=== LISTED ENTRIES ===

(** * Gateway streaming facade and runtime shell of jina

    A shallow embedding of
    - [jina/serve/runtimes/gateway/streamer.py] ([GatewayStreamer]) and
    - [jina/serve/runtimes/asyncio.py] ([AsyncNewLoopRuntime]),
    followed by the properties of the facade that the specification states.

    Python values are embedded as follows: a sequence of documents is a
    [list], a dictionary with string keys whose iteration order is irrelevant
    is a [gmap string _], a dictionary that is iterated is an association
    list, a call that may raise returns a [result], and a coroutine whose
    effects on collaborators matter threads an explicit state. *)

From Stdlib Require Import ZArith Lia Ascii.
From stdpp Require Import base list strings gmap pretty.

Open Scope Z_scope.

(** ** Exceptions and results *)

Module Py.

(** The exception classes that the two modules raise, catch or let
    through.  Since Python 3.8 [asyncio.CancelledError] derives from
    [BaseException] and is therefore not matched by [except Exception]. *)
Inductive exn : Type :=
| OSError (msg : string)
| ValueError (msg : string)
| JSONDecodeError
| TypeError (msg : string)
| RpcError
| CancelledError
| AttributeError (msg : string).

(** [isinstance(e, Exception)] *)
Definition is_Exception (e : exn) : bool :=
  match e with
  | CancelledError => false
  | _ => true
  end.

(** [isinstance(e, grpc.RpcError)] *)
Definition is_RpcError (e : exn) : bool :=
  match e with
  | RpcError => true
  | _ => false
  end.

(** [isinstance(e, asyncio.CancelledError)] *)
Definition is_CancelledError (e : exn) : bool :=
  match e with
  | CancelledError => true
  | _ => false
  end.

===
=== LISTED ENTRIES ===

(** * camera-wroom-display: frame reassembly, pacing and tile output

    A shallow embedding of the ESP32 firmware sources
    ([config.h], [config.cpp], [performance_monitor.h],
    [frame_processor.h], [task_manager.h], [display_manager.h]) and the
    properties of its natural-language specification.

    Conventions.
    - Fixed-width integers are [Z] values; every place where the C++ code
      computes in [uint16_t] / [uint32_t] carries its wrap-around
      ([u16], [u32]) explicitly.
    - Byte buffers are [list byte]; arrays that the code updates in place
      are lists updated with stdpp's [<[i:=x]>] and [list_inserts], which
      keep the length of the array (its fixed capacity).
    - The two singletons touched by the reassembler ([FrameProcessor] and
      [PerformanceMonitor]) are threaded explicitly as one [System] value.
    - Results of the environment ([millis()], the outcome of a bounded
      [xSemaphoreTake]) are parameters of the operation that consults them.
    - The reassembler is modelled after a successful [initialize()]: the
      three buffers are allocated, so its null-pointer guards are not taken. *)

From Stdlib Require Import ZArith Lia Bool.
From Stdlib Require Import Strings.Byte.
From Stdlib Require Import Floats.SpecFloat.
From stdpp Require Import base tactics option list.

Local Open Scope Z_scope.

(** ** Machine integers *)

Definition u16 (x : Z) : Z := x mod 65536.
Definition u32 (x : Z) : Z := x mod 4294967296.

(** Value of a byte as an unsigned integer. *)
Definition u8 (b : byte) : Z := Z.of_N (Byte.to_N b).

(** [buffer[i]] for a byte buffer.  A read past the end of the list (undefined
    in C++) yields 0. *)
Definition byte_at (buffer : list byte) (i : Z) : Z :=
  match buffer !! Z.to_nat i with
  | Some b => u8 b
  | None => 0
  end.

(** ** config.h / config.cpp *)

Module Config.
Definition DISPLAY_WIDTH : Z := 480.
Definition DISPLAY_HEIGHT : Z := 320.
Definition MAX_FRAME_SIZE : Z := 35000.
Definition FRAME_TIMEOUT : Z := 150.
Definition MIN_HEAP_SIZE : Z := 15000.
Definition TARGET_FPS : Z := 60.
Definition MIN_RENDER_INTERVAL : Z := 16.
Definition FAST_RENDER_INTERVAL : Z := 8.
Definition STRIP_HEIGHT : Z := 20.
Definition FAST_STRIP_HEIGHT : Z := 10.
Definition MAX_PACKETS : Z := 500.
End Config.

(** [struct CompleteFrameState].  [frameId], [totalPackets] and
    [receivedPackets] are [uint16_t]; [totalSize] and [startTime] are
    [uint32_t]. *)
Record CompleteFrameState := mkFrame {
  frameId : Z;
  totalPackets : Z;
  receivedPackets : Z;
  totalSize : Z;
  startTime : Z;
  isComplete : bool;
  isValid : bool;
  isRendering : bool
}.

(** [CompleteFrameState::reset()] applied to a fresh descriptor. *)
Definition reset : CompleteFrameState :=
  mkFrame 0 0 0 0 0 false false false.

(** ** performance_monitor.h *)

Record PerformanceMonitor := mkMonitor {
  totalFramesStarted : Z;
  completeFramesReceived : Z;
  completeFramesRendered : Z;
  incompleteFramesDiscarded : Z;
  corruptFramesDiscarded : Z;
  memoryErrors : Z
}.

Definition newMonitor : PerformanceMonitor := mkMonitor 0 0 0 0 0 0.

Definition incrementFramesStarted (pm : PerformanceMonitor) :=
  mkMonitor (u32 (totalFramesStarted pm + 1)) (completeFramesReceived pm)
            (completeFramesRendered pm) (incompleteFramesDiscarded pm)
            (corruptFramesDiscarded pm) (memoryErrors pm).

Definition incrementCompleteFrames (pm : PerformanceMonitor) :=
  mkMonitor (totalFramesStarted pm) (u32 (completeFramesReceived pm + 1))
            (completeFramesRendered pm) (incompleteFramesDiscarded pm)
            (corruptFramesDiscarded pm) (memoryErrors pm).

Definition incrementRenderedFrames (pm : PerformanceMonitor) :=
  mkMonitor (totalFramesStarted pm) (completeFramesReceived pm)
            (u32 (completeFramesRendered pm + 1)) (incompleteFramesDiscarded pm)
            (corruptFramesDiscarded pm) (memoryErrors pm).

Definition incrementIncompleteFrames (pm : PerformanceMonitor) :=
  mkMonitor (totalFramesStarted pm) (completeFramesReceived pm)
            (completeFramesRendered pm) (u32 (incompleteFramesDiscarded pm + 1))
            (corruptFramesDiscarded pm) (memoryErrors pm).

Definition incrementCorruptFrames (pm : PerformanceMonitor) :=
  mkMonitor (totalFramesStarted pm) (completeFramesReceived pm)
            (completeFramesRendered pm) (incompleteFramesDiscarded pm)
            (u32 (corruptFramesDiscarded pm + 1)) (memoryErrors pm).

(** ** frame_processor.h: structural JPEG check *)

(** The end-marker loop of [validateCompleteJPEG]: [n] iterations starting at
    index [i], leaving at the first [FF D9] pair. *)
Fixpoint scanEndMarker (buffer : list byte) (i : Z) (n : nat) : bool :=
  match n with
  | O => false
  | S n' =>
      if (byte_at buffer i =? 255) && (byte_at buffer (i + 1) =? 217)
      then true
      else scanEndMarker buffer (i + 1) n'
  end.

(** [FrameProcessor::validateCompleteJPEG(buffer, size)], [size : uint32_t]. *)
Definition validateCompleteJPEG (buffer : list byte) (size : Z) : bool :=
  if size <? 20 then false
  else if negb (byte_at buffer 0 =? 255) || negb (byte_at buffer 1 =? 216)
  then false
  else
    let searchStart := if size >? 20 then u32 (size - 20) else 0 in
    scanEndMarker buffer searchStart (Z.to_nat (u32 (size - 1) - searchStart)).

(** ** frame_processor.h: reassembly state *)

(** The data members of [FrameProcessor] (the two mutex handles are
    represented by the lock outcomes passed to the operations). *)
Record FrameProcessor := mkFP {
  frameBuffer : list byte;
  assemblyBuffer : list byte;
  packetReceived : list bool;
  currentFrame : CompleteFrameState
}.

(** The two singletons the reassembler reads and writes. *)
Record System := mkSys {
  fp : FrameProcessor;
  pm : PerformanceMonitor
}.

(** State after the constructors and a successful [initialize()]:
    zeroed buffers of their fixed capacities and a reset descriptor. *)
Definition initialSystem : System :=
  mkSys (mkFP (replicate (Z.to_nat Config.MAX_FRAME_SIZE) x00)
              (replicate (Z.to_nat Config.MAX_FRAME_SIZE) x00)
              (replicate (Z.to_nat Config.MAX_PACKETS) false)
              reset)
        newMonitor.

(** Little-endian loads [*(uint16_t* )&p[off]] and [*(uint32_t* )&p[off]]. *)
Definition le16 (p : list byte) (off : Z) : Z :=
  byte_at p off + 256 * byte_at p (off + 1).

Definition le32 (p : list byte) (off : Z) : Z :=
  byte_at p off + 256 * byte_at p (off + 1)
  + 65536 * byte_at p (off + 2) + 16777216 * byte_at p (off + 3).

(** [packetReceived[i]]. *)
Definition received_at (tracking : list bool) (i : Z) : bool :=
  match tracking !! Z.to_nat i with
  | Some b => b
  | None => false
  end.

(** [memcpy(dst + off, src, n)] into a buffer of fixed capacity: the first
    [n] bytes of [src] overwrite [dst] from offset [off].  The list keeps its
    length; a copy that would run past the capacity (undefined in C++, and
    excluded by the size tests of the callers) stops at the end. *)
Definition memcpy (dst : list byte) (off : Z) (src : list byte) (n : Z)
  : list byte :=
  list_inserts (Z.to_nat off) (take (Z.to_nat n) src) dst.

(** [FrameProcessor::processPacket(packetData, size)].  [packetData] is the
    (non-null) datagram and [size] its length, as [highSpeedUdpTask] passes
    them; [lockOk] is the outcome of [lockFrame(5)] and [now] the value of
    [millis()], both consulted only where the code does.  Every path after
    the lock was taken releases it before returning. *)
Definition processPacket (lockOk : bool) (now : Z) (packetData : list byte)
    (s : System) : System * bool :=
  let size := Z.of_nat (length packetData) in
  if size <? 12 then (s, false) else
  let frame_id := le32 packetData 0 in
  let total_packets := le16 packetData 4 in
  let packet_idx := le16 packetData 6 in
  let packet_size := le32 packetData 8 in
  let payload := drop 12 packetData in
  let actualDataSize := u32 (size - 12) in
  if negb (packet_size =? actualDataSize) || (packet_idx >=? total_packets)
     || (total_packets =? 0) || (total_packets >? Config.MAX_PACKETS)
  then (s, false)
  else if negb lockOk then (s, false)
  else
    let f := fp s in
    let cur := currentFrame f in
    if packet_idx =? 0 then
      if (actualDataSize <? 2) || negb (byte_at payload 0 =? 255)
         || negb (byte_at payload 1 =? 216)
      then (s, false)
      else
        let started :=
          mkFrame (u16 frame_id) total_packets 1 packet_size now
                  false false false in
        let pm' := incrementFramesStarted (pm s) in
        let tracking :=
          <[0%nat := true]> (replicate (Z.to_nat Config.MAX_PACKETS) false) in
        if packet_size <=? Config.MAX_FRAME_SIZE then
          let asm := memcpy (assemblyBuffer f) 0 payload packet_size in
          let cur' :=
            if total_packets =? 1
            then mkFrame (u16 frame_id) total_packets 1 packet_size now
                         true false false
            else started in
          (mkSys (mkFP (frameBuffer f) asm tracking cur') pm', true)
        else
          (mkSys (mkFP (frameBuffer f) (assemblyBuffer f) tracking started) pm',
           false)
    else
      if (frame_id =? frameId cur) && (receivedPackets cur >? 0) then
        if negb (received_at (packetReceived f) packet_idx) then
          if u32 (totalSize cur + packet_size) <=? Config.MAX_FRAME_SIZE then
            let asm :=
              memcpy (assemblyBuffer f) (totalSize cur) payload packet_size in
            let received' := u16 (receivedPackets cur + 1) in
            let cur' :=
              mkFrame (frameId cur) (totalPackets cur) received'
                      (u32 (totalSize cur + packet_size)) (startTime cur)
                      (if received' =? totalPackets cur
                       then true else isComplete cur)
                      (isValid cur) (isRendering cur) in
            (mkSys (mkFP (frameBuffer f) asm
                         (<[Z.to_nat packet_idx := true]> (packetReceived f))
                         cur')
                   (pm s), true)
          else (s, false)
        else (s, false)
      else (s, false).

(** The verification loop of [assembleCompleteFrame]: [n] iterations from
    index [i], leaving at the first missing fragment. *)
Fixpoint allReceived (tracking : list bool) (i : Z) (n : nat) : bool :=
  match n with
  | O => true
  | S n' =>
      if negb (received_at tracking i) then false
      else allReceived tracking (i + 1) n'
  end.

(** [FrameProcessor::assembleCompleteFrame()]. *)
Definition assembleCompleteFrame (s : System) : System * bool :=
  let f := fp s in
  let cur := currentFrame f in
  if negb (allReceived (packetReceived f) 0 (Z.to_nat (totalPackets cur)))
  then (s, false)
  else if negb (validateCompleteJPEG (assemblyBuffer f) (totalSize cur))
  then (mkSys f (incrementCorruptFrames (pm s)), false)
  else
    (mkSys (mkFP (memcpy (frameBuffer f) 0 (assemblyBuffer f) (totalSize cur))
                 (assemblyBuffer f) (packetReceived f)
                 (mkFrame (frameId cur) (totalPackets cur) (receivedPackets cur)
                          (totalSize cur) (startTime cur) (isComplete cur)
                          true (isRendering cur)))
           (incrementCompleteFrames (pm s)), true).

===

After locating the line with "(** [memcpy(dst +" in the material above, return it and each line after it exactly, ending at the line with "them; [lockOk] is".

(** [memcpy(dst + off, src, n)] into a buffer of fixed capacity: the first
    [n] bytes of [src] overwrite [dst] from offset [off].  The list keeps its
    length; a copy that would run past the capacity (undefined in C++, and
    excluded by the size tests of the callers) stops at the end. *)
Definition memcpy (dst : list byte) (off : Z) (src : list byte) (n : Z)
  : list byte :=
  list_inserts (Z.to_nat off) (take (Z.to_nat n) src) dst.

(** [FrameProcessor::processPacket(packetData, size)].  [packetData] is the
    (non-null) datagram and [size] its length, as [highSpeedUdpTask] passes
    them; [lockOk] is the outcome of [lockFrame(5)] and [now] the value of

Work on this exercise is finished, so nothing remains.